TASK DIRECTIONS – Each line of the records containing "maxLength" is to be copied out and returned.

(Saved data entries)
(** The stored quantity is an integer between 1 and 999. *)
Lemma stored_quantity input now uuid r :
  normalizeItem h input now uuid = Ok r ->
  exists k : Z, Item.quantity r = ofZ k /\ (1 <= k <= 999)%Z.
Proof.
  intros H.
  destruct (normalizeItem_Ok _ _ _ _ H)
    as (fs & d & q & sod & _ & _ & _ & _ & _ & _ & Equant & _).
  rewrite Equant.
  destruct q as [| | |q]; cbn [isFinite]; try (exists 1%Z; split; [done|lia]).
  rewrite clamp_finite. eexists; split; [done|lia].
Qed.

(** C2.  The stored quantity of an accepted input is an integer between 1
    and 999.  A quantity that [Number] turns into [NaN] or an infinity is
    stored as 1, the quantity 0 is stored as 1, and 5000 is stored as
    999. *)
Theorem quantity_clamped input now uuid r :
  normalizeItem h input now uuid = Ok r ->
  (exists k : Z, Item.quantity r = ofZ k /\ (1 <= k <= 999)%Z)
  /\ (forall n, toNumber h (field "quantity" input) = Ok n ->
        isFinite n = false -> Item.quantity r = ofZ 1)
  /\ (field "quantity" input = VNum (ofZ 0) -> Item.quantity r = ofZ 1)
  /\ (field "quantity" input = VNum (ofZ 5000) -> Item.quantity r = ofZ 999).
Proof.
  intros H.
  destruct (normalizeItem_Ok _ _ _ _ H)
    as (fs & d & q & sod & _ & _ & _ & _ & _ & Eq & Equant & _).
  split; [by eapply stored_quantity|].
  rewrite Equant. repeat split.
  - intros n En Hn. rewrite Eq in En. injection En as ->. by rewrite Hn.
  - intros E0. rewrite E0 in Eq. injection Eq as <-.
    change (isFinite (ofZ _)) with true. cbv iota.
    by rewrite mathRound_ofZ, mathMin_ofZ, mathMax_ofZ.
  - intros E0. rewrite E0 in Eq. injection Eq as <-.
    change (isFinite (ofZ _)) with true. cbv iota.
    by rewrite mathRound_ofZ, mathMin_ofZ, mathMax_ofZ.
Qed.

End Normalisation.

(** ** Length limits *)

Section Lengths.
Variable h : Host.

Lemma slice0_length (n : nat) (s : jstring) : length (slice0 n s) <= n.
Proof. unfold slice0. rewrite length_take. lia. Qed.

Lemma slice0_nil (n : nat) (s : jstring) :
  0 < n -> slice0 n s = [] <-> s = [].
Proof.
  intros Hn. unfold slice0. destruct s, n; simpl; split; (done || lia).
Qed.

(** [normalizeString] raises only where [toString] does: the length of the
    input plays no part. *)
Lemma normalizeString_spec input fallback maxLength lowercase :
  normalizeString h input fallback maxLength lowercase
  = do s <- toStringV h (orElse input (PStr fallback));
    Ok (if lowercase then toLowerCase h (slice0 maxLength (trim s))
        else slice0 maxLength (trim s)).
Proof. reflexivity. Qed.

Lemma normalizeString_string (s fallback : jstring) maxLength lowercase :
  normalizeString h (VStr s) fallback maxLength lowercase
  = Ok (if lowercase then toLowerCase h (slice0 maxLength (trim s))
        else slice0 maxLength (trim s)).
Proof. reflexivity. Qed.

==

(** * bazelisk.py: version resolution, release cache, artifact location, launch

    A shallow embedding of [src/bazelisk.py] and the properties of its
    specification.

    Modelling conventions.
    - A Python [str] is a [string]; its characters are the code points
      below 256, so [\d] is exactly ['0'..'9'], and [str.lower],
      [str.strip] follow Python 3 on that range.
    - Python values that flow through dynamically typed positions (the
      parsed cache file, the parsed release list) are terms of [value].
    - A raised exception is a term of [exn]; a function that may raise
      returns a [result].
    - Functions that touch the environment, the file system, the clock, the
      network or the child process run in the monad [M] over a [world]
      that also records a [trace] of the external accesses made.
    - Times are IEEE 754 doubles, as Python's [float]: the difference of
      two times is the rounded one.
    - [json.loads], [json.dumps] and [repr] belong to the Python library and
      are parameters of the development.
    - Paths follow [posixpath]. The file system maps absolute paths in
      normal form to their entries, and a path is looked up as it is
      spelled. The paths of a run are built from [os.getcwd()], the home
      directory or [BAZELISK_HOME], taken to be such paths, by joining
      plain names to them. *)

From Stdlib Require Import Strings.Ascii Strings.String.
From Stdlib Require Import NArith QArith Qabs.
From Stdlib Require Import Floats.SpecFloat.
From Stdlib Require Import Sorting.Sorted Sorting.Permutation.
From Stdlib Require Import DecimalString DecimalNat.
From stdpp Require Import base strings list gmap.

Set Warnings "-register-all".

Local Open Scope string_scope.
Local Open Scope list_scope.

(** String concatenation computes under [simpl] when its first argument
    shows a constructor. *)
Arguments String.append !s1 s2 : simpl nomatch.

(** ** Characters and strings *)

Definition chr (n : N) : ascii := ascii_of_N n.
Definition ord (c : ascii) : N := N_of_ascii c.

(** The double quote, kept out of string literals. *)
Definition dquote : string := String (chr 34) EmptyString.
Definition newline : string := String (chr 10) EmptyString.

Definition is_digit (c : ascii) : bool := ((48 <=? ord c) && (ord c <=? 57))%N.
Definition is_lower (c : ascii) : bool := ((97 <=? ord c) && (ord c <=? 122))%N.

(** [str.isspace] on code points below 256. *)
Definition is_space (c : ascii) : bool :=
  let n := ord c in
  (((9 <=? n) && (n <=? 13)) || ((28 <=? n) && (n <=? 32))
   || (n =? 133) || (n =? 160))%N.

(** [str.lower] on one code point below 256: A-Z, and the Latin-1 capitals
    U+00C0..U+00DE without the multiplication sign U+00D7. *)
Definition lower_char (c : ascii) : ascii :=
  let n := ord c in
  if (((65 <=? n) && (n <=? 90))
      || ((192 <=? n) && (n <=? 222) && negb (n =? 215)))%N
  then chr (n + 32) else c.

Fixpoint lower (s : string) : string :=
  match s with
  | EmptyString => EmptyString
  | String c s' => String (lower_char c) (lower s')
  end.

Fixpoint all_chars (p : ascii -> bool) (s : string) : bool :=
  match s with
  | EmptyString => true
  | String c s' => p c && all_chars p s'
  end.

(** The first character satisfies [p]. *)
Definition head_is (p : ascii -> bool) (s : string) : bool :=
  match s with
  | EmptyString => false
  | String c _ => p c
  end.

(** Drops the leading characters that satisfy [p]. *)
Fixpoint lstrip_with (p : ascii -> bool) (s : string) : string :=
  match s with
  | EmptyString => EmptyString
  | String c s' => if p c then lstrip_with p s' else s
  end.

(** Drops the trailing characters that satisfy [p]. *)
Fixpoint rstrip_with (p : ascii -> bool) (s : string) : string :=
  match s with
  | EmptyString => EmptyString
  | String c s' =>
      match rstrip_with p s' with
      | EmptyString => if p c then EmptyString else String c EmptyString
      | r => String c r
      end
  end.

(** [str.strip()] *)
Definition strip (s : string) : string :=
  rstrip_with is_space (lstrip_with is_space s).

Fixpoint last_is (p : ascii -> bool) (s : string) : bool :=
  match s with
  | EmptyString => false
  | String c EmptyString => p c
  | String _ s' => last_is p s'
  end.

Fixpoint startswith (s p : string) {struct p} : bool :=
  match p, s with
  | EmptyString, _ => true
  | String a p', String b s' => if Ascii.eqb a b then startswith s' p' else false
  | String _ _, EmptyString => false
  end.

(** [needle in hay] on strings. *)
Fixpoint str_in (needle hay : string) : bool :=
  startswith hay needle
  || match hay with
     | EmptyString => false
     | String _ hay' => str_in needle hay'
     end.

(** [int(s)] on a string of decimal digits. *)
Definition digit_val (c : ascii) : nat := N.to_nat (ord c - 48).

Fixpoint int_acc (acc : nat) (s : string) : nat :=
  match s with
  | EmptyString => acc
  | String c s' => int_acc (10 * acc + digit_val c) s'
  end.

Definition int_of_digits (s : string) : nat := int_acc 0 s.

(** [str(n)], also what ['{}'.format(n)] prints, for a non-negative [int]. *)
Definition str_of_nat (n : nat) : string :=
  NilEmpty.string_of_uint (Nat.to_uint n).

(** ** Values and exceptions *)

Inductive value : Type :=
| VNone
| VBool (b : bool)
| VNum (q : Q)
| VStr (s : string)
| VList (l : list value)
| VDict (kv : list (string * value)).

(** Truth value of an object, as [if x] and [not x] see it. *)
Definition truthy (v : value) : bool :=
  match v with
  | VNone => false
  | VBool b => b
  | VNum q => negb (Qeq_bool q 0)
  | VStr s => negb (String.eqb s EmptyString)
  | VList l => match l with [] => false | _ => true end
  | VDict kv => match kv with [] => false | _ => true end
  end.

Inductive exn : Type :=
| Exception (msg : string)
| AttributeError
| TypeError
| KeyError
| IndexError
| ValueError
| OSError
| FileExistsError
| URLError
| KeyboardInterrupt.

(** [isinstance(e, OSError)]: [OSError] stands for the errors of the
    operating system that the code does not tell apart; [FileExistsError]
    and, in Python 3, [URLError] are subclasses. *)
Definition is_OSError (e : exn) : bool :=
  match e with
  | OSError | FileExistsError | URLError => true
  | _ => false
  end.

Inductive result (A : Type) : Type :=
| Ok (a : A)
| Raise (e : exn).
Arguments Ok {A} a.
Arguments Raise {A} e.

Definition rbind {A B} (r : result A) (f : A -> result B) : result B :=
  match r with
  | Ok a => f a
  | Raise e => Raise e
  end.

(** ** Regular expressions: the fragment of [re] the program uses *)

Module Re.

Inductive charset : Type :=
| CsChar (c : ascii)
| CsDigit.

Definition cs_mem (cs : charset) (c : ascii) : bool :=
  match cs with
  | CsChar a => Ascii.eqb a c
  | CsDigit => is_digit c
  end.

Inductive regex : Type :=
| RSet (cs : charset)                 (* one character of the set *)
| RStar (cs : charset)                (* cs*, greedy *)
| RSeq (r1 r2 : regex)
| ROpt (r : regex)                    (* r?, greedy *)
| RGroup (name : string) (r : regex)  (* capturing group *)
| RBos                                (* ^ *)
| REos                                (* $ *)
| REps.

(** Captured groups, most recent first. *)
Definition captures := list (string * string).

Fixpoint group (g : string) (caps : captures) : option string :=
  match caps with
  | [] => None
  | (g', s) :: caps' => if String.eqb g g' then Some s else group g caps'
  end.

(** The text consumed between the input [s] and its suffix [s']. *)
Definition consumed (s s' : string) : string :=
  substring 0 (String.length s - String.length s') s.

ANSWER TO THE EXERCISE –
Lemma normalizeString_spec input fallback maxLength lowercase :
  normalizeString h input fallback maxLength lowercase
    Ok (if lowercase then toLowerCase h (slice0 maxLength (trim s))
        else slice0 maxLength (trim s)).
Lemma normalizeString_string (s fallback : jstring) maxLength lowercase :
  normalizeString h (VStr s) fallback maxLength lowercase
  = Ok (if lowercase then toLowerCase h (slice0 maxLength (trim s))
        else slice0 maxLength (trim s)).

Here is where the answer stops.